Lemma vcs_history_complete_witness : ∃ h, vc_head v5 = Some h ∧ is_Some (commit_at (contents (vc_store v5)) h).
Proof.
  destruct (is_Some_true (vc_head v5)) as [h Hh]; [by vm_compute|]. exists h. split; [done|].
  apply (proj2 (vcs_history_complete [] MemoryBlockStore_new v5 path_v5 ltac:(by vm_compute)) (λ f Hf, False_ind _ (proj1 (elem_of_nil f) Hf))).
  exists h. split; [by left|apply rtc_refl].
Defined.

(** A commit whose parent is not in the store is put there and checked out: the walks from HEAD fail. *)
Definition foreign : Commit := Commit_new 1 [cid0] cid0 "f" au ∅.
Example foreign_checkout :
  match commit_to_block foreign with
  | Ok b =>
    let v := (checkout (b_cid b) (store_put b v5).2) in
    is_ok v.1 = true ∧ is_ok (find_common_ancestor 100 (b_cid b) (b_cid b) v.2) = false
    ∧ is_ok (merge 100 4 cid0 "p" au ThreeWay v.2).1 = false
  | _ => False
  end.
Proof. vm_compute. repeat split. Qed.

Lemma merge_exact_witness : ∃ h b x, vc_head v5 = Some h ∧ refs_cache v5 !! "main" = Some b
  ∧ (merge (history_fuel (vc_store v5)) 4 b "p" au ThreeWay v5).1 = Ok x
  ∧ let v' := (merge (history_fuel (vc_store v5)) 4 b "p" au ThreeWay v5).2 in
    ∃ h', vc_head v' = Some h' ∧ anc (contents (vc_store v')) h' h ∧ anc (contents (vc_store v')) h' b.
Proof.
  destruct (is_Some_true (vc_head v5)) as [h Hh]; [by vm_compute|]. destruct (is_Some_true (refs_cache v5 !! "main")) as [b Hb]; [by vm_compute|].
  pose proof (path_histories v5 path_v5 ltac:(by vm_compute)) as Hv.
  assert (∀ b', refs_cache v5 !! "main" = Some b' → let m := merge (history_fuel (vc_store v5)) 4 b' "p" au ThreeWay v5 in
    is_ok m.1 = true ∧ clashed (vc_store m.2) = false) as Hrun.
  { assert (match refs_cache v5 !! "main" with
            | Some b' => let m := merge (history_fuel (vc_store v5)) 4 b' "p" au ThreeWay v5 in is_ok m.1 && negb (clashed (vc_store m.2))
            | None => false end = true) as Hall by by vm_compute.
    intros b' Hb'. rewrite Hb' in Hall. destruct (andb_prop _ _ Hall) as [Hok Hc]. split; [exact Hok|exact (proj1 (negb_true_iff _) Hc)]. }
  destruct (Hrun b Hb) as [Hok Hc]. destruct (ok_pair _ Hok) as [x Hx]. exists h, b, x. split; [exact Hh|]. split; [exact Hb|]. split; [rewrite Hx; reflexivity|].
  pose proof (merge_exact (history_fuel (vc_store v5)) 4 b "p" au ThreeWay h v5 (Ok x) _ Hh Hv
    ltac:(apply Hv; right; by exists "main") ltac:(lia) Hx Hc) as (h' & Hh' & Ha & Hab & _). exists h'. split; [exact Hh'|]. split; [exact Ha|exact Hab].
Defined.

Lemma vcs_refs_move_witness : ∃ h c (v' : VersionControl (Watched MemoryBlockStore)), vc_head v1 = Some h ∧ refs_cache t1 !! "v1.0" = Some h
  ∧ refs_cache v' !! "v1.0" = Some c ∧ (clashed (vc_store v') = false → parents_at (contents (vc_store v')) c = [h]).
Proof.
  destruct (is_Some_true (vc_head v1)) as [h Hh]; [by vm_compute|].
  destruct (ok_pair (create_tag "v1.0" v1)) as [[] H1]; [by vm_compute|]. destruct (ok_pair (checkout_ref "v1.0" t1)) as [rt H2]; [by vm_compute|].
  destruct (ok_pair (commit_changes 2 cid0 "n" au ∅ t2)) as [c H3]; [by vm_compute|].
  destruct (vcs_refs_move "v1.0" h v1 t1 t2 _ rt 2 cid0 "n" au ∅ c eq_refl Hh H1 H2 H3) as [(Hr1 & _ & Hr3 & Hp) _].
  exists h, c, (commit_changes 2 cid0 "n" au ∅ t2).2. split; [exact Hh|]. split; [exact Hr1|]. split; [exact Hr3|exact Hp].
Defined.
--
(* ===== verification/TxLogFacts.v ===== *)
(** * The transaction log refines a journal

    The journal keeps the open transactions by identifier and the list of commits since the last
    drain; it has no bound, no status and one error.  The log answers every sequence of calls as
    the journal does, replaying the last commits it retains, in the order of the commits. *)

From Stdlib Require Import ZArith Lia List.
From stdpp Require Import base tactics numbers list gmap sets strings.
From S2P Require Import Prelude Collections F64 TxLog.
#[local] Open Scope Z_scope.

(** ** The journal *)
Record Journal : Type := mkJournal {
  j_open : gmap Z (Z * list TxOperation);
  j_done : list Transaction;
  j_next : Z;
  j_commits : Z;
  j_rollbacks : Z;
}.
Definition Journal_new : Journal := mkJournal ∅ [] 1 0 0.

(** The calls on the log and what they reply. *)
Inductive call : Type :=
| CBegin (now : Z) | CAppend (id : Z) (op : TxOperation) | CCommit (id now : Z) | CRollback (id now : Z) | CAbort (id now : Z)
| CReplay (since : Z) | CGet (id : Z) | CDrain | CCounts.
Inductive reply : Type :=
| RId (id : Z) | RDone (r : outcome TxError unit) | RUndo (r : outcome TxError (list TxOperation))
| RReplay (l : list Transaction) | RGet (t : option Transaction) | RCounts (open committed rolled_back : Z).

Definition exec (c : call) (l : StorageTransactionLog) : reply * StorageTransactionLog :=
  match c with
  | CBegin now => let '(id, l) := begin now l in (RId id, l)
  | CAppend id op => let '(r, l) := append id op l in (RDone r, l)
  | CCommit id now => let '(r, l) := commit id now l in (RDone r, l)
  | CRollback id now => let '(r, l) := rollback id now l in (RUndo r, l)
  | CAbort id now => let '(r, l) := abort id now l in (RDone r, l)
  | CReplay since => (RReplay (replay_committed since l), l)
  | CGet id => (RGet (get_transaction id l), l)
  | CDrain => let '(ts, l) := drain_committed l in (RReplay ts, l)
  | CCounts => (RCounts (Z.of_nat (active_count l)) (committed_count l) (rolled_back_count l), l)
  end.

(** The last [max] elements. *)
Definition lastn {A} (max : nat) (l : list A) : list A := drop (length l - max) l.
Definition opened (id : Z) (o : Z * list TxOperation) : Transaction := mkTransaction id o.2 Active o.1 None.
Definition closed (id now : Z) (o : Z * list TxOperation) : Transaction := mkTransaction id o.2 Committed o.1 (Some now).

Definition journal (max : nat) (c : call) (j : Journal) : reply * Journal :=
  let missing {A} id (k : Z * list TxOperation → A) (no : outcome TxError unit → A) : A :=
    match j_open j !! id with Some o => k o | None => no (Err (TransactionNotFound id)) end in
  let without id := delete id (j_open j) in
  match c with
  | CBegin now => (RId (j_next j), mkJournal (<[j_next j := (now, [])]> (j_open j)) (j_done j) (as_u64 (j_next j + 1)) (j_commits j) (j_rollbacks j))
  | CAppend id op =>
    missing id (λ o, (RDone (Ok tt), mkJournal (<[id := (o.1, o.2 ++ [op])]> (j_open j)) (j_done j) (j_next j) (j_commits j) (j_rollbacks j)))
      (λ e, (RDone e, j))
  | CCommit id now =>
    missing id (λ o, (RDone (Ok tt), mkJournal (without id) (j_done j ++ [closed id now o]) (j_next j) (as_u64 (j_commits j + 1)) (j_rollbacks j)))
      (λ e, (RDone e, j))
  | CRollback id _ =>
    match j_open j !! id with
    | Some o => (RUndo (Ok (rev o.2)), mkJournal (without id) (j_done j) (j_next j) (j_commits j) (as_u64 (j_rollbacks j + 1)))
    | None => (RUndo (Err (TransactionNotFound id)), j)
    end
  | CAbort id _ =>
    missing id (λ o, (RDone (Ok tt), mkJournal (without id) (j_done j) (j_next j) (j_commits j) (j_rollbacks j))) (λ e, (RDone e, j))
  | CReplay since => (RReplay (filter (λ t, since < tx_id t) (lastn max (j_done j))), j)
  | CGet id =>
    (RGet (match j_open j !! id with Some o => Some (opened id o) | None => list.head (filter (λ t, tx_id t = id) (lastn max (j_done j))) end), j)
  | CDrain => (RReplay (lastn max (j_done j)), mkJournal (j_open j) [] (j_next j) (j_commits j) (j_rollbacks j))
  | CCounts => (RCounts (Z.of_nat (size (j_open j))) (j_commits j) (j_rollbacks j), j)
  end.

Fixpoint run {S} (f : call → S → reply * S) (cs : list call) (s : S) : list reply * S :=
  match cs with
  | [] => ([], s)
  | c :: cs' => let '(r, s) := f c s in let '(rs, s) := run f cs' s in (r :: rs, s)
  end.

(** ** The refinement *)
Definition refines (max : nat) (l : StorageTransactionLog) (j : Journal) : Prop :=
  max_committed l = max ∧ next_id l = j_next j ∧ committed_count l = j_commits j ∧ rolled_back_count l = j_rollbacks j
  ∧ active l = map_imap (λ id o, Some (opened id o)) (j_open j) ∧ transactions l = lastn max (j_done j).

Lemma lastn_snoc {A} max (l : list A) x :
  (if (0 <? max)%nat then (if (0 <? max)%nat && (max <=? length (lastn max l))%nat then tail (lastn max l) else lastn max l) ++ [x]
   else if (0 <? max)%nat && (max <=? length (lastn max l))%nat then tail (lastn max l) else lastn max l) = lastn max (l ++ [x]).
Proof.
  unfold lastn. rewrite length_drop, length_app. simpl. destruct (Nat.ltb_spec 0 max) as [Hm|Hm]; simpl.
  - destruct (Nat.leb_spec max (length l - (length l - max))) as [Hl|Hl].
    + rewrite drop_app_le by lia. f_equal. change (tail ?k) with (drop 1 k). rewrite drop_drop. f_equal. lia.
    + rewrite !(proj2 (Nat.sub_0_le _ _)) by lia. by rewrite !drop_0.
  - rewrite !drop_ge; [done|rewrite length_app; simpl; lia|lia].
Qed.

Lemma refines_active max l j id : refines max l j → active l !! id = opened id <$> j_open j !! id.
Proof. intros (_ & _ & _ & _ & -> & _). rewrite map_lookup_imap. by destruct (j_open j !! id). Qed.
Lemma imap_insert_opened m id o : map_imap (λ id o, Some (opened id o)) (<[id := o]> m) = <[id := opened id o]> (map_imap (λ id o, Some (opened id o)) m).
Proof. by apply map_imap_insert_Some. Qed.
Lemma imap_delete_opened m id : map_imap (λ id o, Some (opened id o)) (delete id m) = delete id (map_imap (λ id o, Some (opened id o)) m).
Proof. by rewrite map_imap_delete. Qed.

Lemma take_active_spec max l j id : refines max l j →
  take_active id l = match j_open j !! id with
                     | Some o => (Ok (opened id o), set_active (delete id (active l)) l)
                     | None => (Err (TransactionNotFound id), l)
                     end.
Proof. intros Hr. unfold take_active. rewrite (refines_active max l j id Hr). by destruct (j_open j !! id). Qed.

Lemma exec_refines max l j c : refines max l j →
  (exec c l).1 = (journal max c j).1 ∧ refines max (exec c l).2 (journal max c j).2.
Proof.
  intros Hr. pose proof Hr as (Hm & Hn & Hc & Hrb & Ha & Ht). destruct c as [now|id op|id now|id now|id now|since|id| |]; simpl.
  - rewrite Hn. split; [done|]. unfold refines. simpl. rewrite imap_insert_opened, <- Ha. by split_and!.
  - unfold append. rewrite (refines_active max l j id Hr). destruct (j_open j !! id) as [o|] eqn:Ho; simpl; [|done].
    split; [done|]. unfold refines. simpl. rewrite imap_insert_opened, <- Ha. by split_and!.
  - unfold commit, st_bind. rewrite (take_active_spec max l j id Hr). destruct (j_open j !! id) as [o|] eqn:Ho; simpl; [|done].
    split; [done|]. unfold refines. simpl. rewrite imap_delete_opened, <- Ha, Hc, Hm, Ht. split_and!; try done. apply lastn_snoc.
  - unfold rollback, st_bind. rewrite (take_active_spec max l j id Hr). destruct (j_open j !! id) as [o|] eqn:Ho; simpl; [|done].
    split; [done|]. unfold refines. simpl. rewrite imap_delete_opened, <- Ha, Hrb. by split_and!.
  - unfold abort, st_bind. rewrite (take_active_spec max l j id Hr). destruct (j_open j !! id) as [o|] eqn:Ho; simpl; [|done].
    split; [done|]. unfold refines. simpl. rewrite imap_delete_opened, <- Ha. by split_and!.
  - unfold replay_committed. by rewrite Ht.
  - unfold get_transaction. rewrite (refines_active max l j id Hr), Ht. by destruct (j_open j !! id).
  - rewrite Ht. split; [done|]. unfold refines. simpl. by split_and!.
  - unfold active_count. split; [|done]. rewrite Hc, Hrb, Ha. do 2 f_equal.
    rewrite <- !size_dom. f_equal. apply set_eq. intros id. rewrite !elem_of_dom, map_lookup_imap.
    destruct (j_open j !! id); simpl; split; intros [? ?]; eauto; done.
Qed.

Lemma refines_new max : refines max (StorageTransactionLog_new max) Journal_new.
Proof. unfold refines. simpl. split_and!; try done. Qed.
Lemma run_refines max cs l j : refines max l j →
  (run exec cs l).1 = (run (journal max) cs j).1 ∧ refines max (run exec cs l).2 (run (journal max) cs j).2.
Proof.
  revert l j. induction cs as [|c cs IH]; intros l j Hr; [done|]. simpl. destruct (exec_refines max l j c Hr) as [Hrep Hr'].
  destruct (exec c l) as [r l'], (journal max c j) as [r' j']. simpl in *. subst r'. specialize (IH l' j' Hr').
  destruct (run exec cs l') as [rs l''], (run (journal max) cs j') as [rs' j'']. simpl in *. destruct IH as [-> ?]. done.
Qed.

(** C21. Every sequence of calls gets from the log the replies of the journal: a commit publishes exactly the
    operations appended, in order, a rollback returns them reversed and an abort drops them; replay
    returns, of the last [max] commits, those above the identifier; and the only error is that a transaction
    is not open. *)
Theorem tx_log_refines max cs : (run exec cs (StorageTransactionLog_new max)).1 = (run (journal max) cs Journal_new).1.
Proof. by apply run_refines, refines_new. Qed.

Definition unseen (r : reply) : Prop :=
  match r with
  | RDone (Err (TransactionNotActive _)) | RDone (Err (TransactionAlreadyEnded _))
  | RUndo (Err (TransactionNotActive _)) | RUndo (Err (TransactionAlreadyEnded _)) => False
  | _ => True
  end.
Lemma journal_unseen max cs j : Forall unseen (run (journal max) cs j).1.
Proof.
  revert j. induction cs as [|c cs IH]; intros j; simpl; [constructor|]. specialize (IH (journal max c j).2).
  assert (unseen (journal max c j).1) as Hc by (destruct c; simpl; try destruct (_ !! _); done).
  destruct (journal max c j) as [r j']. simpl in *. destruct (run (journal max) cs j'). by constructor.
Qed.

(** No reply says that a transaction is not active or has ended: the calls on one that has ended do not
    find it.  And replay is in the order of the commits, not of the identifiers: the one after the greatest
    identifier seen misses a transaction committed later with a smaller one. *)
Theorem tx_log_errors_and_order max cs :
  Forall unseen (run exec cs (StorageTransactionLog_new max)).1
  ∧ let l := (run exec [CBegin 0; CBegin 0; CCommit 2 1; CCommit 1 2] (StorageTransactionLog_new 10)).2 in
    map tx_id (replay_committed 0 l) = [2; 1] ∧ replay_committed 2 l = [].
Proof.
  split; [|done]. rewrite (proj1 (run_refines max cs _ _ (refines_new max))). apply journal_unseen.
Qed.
* * *
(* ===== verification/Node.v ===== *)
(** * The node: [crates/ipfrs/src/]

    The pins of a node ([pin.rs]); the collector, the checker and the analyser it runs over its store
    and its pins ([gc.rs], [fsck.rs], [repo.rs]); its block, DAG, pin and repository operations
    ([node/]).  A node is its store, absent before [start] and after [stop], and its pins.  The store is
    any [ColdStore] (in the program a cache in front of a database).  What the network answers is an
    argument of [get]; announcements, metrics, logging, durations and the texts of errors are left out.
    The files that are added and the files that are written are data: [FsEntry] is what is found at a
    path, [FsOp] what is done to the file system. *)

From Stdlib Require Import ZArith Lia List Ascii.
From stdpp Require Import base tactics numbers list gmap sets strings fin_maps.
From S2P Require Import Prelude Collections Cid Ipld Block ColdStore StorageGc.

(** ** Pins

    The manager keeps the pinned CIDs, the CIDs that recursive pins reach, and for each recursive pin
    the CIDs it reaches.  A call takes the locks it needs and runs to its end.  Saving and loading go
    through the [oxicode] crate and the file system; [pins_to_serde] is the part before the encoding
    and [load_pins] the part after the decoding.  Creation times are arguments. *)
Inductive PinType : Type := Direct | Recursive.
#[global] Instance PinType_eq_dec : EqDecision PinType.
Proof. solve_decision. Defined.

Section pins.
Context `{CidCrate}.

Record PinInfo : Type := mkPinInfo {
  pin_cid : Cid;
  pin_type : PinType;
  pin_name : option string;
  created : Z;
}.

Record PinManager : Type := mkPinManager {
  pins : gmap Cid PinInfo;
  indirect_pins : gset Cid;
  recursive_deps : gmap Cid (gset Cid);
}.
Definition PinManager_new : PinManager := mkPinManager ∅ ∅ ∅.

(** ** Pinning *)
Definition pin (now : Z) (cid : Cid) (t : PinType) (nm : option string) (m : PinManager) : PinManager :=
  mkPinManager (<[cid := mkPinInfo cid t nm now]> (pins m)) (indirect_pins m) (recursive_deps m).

Assignment: Could you set down, word for word, only the lines above from the line with "(* ===== verification/Node.v ===== *)" to the line with "any [ColdStore] (in", including both?

Solution:
(* ===== verification/Node.v ===== *)
(** * The node: [crates/ipfrs/src/]

    The pins of a node ([pin.rs]); the collector, the checker and the analyser it runs over its store
    and its pins ([gc.rs], [fsck.rs], [repo.rs]); its block, DAG, pin and repository operations
    ([node/]).  A node is its store, absent before [start] and after [stop], and its pins.  The store is
    any [ColdStore] (in the program a cache in front of a database).  What the network answers is an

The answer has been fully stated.